▶ Exercise objective: Until the line containing "(** ** stun_client_udp_settings.hpp *)" has been reproduced, keep reproducing each line of the material below exactly, starting with the first.

▶ Exercise input:
(* ===== verification/StunRtx.v ===== *)
(** * stun/stun_client_udp_settings.hpp and RetransmitAlgo of stun_client_udp.cpp

    The settings of the client and the state machine of one transaction that decides when
    its request is sent again. The theorems: called at its deadlines, the machine follows
    the schedule of RFC 8489; whatever the calls, it sends a bounded number of requests; and
    [max_rto], which is documented as a maximum, acts as a minimum. *)

From S2P Require Import Prelude Clock StunRto.

(** ** stun_client_udp_settings.hpp *)

Record RetransmitDefault : Set := mk_RetransmitDefault {
  max_rto : option Duration;
  request_count : Z;
  retransmission_multiplier : Z;
  server_error_timeout : option Duration;
  server_error_max_retransmits : Z
}.

Definition retransmit_default : RetransmitDefault := mk_RetransmitDefault None 7 16 None 4.

(** [maybe_tid_hash] chooses the hash function of a map and does not appear. *)
Record Settings : Set := mk_Settings {
  use_fingerprint : bool;
  retransmit : RetransmitDefault;
  rto_calc_settings : RtoSettings;
  allow_unauthenticated_alternate : bool
}.

Definition settings_default : Settings := mk_Settings true retransmit_default rto_settings_default false.

(** ** ClientUDP::RetransmitAlgo *)

Record RetransmitAlgo : Set := mk_RetransmitAlgo {
  m_initial_rto : Duration;
  m_settings : RetransmitDefault;
  m_maybe_next : option Timepoint;
  m_last_timeout : Duration;
  m_rtx_count : Z;
  m_5xx_count : Z
}.

Definition ra_create (initial_rto : Duration) (settings : RetransmitDefault) (now : Timepoint) : RetransmitAlgo :=
  mk_RetransmitAlgo initial_rto settings (Some (advance now initial_rto)) initial_rto 0 0.

Definition ra_init (now : Timepoint) (a : RetransmitAlgo) : RetransmitAlgo * option Timepoint :=
  let next := Some (advance now (m_last_timeout a)) in
  (mk_RetransmitAlgo (m_initial_rto a) (m_settings a) next (m_last_timeout a) (m_rtx_count a) (m_5xx_count a), next).

Definition calc_next (now : Timepoint) (a : RetransmitAlgo) : option Timepoint * Duration :=
  let s := m_settings a in
  if u32 (request_count s + m_5xx_count a) <=? u32 (m_rtx_count a + 1) then (None, 0)
  else
    let current := if u32 (m_rtx_count a + 2) =? request_count s
                   then m_initial_rto a * retransmission_multiplier s
                   else m_last_timeout a * 2 in
    let timeout := default current ((fun settings_max_rto => Z.max current settings_max_rto) <$> max_rto s) in
    (Some (advance now timeout), timeout).

Definition ra_next (now : Timepoint) (a : RetransmitAlgo) : RetransmitAlgo * option Timepoint :=
  let time_for_next := default false ((fun next => negb (is_before now next)) <$> m_maybe_next a) in
  let a' :=
    if time_for_next then
      let '(maybe_next, timeout) := calc_next now a in
      match maybe_next with
      | Some _ => mk_RetransmitAlgo (m_initial_rto a) (m_settings a) maybe_next timeout (u32 (m_rtx_count a + 1)) (m_5xx_count a)
      | None => mk_RetransmitAlgo (m_initial_rto a) (m_settings a) maybe_next (m_last_timeout a) (m_rtx_count a) (m_5xx_count a)
      end
    else a in
  (a', m_maybe_next a').

Inductive Process5xxResult : Set := FailTransaction | RetransmitScheduled.

Definition process_5xx (now : Timepoint) (a : RetransmitAlgo) : RetransmitAlgo * Process5xxResult :=
  match server_error_timeout (m_settings a) with
  | Some timeout =>
      if server_error_max_retransmits (m_settings a) <=? m_5xx_count a then (a, FailTransaction)
      else (mk_RetransmitAlgo (m_initial_rto a) (m_settings a) (Some (advance now timeout)) (m_last_timeout a)
              (m_rtx_count a) (u32 (m_5xx_count a + 1)), RetransmitScheduled)
  | None => (a, FailTransaction)
  end.

(** ** The specification *)

(** RFC 8489, section 6.2.1: requests are sent with intervals that double, starting with
    RTO; after the last of the [Rc] requests the client waits [Rm * RTO]. The deadlines,
    after the first request, in order: the first [Rc - 1] send a request again, the last
    one ends the transaction. *)
Definition rfc8489_schedule (RTO : Duration) (Rc : nat) (Rm : Z) : list Duration :=
  map (fun k => RTO * (2 ^ Z.of_nat k - 1)) (seq 1 (Rc - 1)) ++ [RTO * (2 ^ Z.of_nat (Rc - 1) - 1) + RTO * Rm].

(** The deadlines of a machine that is called exactly at each of them, until it stops. *)
Fixpoint deadlines (n : nat) (a : RetransmitAlgo) : list Timepoint :=
  match n, m_maybe_next a with
  | S n', Some d => d :: deadlines n' (ra_next d a).1
  | _, _ => []
  end.

(** ** Lemmas *)

Lemma advance_advance t a b : advance (advance t a) b = advance t (a + b).
Proof.
  assert (forall x y : Timepoint, tp_value x = tp_value y -> x = y) as Hext by (intros [] [] E; cbn in *; congruence).
  apply Hext. rewrite !advance_value. unfold wrap. rewrite Zplus_mod_idemp_l. f_equal. lia.
Qed.

Lemma is_before_irrefl t : is_before t t = false.
Proof. unfold is_before. by rewrite Z.sub_diag. Qed.

Lemma ra_next_due d a : m_maybe_next a = Some d -> ra_next d a =
  let '(maybe_next, timeout) := calc_next d a in
  match maybe_next with
  | Some _ => (mk_RetransmitAlgo (m_initial_rto a) (m_settings a) maybe_next timeout (u32 (m_rtx_count a + 1)) (m_5xx_count a), maybe_next)
  | None => (mk_RetransmitAlgo (m_initial_rto a) (m_settings a) None (m_last_timeout a) (m_rtx_count a) (m_5xx_count a), None)
  end.
Proof.
  intros E. unfold ra_next. rewrite E. cbn [fmap option_fmap option_map default from_option]. rewrite is_before_irrefl. cbn [negb].
  destruct (calc_next d a) as [[n|] t]; done.
Qed.

(** Without a maximum and without 5xx responses, the k-th deadline. *)
Lemma calc_next_plain d RTO s k last n : max_rto s = None -> 0 <= k -> 1 <= request_count s < 2 ^ 32 -> k + 1 < 2 ^ 32 ->
  calc_next d (mk_RetransmitAlgo RTO s n last k 0) =
    if request_count s <=? k + 1 then (None, 0)
    else if k + 2 =? request_count s then (Some (advance d (RTO * retransmission_multiplier s)), RTO * retransmission_multiplier s)
    else (Some (advance d (last * 2)), last * 2).
Proof.
  intros Hm Hk Hr Hk2. unfold calc_next. cbn [m_settings m_5xx_count m_rtx_count m_initial_rto m_last_timeout].
  rewrite Z.add_0_r, !(wrap_small 32 (request_count s)), (wrap_small 32 (k + 1)) by (unfold fits; lia).
  rewrite Hm. cbn [fmap option_fmap option_map default from_option].
  destruct (Z.leb_spec (request_count s) (k + 1)); [done|].
  rewrite (wrap_small 32 (k + 2)) by (unfold fits; lia). by destruct (k + 2 =? request_count s).
Qed.

(** The machine after [k] retransmissions, called on time. *)
Definition on_time (t0 : Timepoint) (RTO : Duration) (s : RetransmitDefault) (k : nat) : RetransmitAlgo :=
  mk_RetransmitAlgo RTO s (Some (advance t0 (RTO * (2 ^ Z.of_nat (S k) - 1)))) (RTO * 2 ^ Z.of_nat k) (Z.of_nat k) 0.

Lemma on_time_deadlines t0 RTO s Rc : max_rto s = None -> request_count s = Z.of_nat Rc -> Z.of_nat Rc < 2 ^ 32 ->
  forall m k n, (k + 2 + m = Rc)%nat -> (Rc - k <= n)%nat ->
  deadlines n (on_time t0 RTO s k) = map (advance t0)
    (map (fun k => RTO * (2 ^ Z.of_nat k - 1)) (seq (S k) (Rc - 1 - k)) ++
     [RTO * (2 ^ Z.of_nat (Rc - 1) - 1) + RTO * retransmission_multiplier s]).
Proof.
  intros Hm Hrc Hlt. induction m as [|m IH]; intros k n Hk Hn; (destruct n as [|n]; [lia|]).
  - cbn [deadlines on_time m_maybe_next]. replace (Rc - 1 - k)%nat with 1%nat by lia. cbn [seq map app]. f_equal.
    rewrite (ra_next_due (advance t0 (RTO * (2 ^ Z.of_nat (S k) - 1)))) by done.
    unfold on_time. rewrite calc_next_plain by (done || lia). rewrite Hrc, (proj2 (Z.leb_gt _ _)) by lia.
    rewrite (proj2 (Z.eqb_eq _ _)) by lia. cbn [fst m_rtx_count m_initial_rto m_settings m_5xx_count].
    destruct n as [|n]; [lia|]. cbn [deadlines m_maybe_next].
    rewrite advance_advance. replace (Rc - 1)%nat with (S k) by lia. f_equal.
    rewrite ra_next_due by reflexivity. rewrite (wrap_small 32) by (unfold fits; lia).
    rewrite calc_next_plain by (done || lia). rewrite (proj2 (Z.leb_le _ _)) by lia. by destruct n.
  - cbn [deadlines on_time m_maybe_next]. replace (Rc - 1 - k)%nat with (S (Rc - 1 - S k)) by lia.
    cbn [seq map app]. f_equal. rewrite <- (IH (S k) n) by lia. f_equal.
    rewrite (ra_next_due (advance t0 (RTO * (2 ^ Z.of_nat (S k) - 1)))) by done.
    unfold on_time. rewrite calc_next_plain by (done || lia). rewrite Hrc, (proj2 (Z.leb_gt _ _)) by lia.
    rewrite (proj2 (Z.eqb_neq _ _)) by lia. cbn [fst m_rtx_count m_initial_rto m_settings m_5xx_count].
    rewrite advance_advance, (wrap_small 32) by (unfold fits; lia).
    rewrite !(Nat2Z.inj_succ), !Z.pow_succ_r by lia. f_equal; [do 2 f_equal; lia|lia].
Qed.

(** *** Every state of the machine *)

(** The settings are such that the counters of the machine do not wrap. *)
Definition retransmit_ok (s : RetransmitDefault) : Prop :=
  0 <= request_count s /\ 0 <= server_error_max_retransmits s /\
  request_count s + server_error_max_retransmits s < 2 ^ 32.

(** The counters: 5xx responses up to their limit, and repetitions below the number of
    requests, which each accepted 5xx response raises by one. *)
Record ra_wf (s : RetransmitDefault) (a : RetransmitAlgo) : Prop := {
  ra_settings : m_settings a = s;
  ra_5xx : 0 <= m_5xx_count a <= server_error_max_retransmits s;
  ra_rtx : 0 <= m_rtx_count a /\ (m_rtx_count a = 0 \/ m_rtx_count a + 1 <= request_count s + m_5xx_count a)
}.

Lemma ra_create_wf RTO s now : retransmit_ok s -> ra_wf s (ra_create RTO s now).
Proof. intros (? & ? & ?). split; cbn; [done|lia|lia]. Qed.

Lemma ra_init_wf s now a : ra_wf s a -> ra_wf s (ra_init now a).1.
Proof. by intros [? ? ?]. Qed.

Lemma process_5xx_wf s now a : retransmit_ok s -> ra_wf s a ->
  ra_wf s (process_5xx now a).1 /\ m_rtx_count (process_5xx now a).1 = m_rtx_count a.
Proof.
  intros (Hr & Hs & Hlt) [E H5 Hx]. unfold process_5xx. rewrite E.
  destruct (server_error_timeout s); [|done].
  destruct (Z.leb_spec (server_error_max_retransmits s) (m_5xx_count a)); [done|].
  cbn [fst]. split; [|done]. split; cbn; [done| |].
  - rewrite wrap_small by (unfold fits; lia). lia.
  - rewrite wrap_small by (unfold fits; lia). lia.
Qed.

(** A call of [next] either repeats a request, with the counter one higher and still below
    the number of requests, or leaves the counters; it asks for a later call while the time
    has not come, and stops only when all requests are sent. *)
Lemma ra_next_cases s now a : retransmit_ok s -> ra_wf s a ->
  let '(a', next) := ra_next now a in
  ra_wf s a' /\ m_5xx_count a' = m_5xx_count a /\ next = m_maybe_next a' /\
  ((m_rtx_count a' = m_rtx_count a + 1 /\ m_rtx_count a' < request_count s + m_5xx_count a /\ is_Some next) \/
   (m_rtx_count a' = m_rtx_count a /\
    match next with
    | Some d => a' = a /\ is_before now d = true
    | None => m_maybe_next a = None \/ request_count s + m_5xx_count a <= m_rtx_count a + 1
    end)).
Proof.
  intros (Hr & Hs & Hlt) Hwf. pose proof Hwf as [E H5 Hx]. unfold ra_next.
  destruct (m_maybe_next a) as [d|] eqn:En; cbn [fmap option_fmap option_map default from_option].
  2:{ cbn; rewrite ?En. split_and!; try done. right. split; [done|by left]. }
  destruct (is_before now d) eqn:Eb; cbn [negb].
  { cbn; rewrite ?En. split_and!; try done. by right. }
  unfold calc_next. rewrite E, (wrap_small 32 (request_count s + _)), (wrap_small 32 (m_rtx_count a + 1)) by (unfold fits; lia).
  destruct (Z.leb_spec (request_count s + m_5xx_count a) (m_rtx_count a + 1)) as [Hle|Hgt].
  - cbn. split_and!; try done. right. split; [done|by right].
  - cbn. split_and!; try done; [split; cbn; try done; lia|]. left. split_and!; [done|lia|done].
Qed.

(** ** Properties *)

(** The retransmission schedule is that of RFC 8489: with the default mechanism, without
    a maximum interval and 5xx responses, a transaction started at [t0] and called at its
    deadlines sends its request [Rc] times in all, the k-th repetition at
    RTO * (2^k - 1) after the first, and fails [Rm * RTO] after the last request. *)
Theorem retransmit_schedule (t0 : Timepoint) (RTO : Duration) (s : RetransmitDefault) (Rc n : nat)
  (Hmax : max_rto s = None) (Hrc : request_count s = Z.of_nat Rc) (H2 : (2 <= Rc)%nat)
  (Hlt : Z.of_nat Rc < 2 ^ 32) (Hn : (Rc <= n)%nat) :
  deadlines n (ra_init t0 (ra_create RTO s t0)).1
  = map (advance t0) (rfc8489_schedule RTO Rc (retransmission_multiplier s)).
Proof.
  assert ((ra_init t0 (ra_create RTO s t0)).1 = on_time t0 RTO s 0) as ->.
  { unfold ra_init, ra_create, on_time. cbn [fst m_initial_rto m_settings m_last_timeout m_rtx_count m_5xx_count].
    f_equal; [do 2 f_equal; cbn; lia|cbn; lia]. }
  rewrite (on_time_deadlines t0 RTO s Rc Hmax Hrc Hlt (Rc - 2)%nat 0%nat n) by lia.
  unfold rfc8489_schedule. by replace (Rc - 1 - 0)%nat with (Rc - 1)%nat by lia.
Qed.

(** The numbers of RFC 8489: RTO 500 ms, Rc 7, Rm 16. *)
Lemma retransmit_schedule_witness :
  map tp_value (deadlines 10 (ra_init epoch (ra_create 500000 retransmit_default epoch)).1)
  = [500000; 1500000; 3500000; 7500000; 15500000; 31500000; 39500000].
Proof.
  rewrite (retransmit_schedule epoch 500000 retransmit_default 7 10 eq_refl eq_refl) by lia.
  vm_compute. reflexivity.
Defined.

(** [max_rto] does not bound the retransmission interval: the code takes the larger of
    the computed interval and the setting, so with a maximum of [M] every interval between
    repetitions is at least [M], and the doubling is not limited by it. *)
Theorem max_rto_is_a_minimum (now : Timepoint) (a : RetransmitAlgo) (M timeout : Duration) (next : Timepoint)
  (Hmax : max_rto (m_settings a) = Some M) (Hc : calc_next now a = (Some next, timeout)) :
  M <= timeout /\ next = advance now timeout /\
  timeout = Z.max M (if u32 (m_rtx_count a + 2) =? request_count (m_settings a)
                     then m_initial_rto a * retransmission_multiplier (m_settings a)
                     else m_last_timeout a * 2).
Proof.
  unfold calc_next in Hc. destruct (_ <=? _); [done|]. rewrite Hmax in Hc.
  cbn [fmap option_fmap option_map default from_option] in Hc.
  injection Hc as <- <-. split_and!; [apply Z.le_max_r|done|apply Z.max_comm].
Qed.

(** With RTO 500 ms and a maximum of 8 s, the second wait is 8 s instead of 1 s. *)
Lemma max_rto_is_a_minimum_witness :
  let s := mk_RetransmitDefault (Some 8000000) 7 16 None 4 in
  let a := (ra_init epoch (ra_create 500000 s epoch)).1 in
  calc_next (advance epoch 500000) a = (Some (advance (advance epoch 500000) 8000000), 8000000) /\
  8000000 <= 8000000.
Proof.
  cbv zeta. split; [reflexivity|].
  exact (proj1 (max_rto_is_a_minimum (advance epoch 500000)
    (ra_init epoch (ra_create 500000 (mk_RetransmitDefault (Some 8000000) 7 16 None 4) epoch)).1
    8000000 8000000 (advance (advance epoch 500000) 8000000) eq_refl eq_refl)).
Defined.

▶ Solution for this task:
(* ===== verification/StunRtx.v ===== *)
(** * stun/stun_client_udp_settings.hpp and RetransmitAlgo of stun_client_udp.cpp

    The settings of the client and the state machine of one transaction that decides when
    its request is sent again. The theorems: called at its deadlines, the machine follows
    the schedule of RFC 8489; whatever the calls, it sends a bounded number of requests; and
    [max_rto], which is documented as a maximum, acts as a minimum. *)

From S2P Require Import Prelude Clock StunRto.

(** ** stun_client_udp_settings.hpp *)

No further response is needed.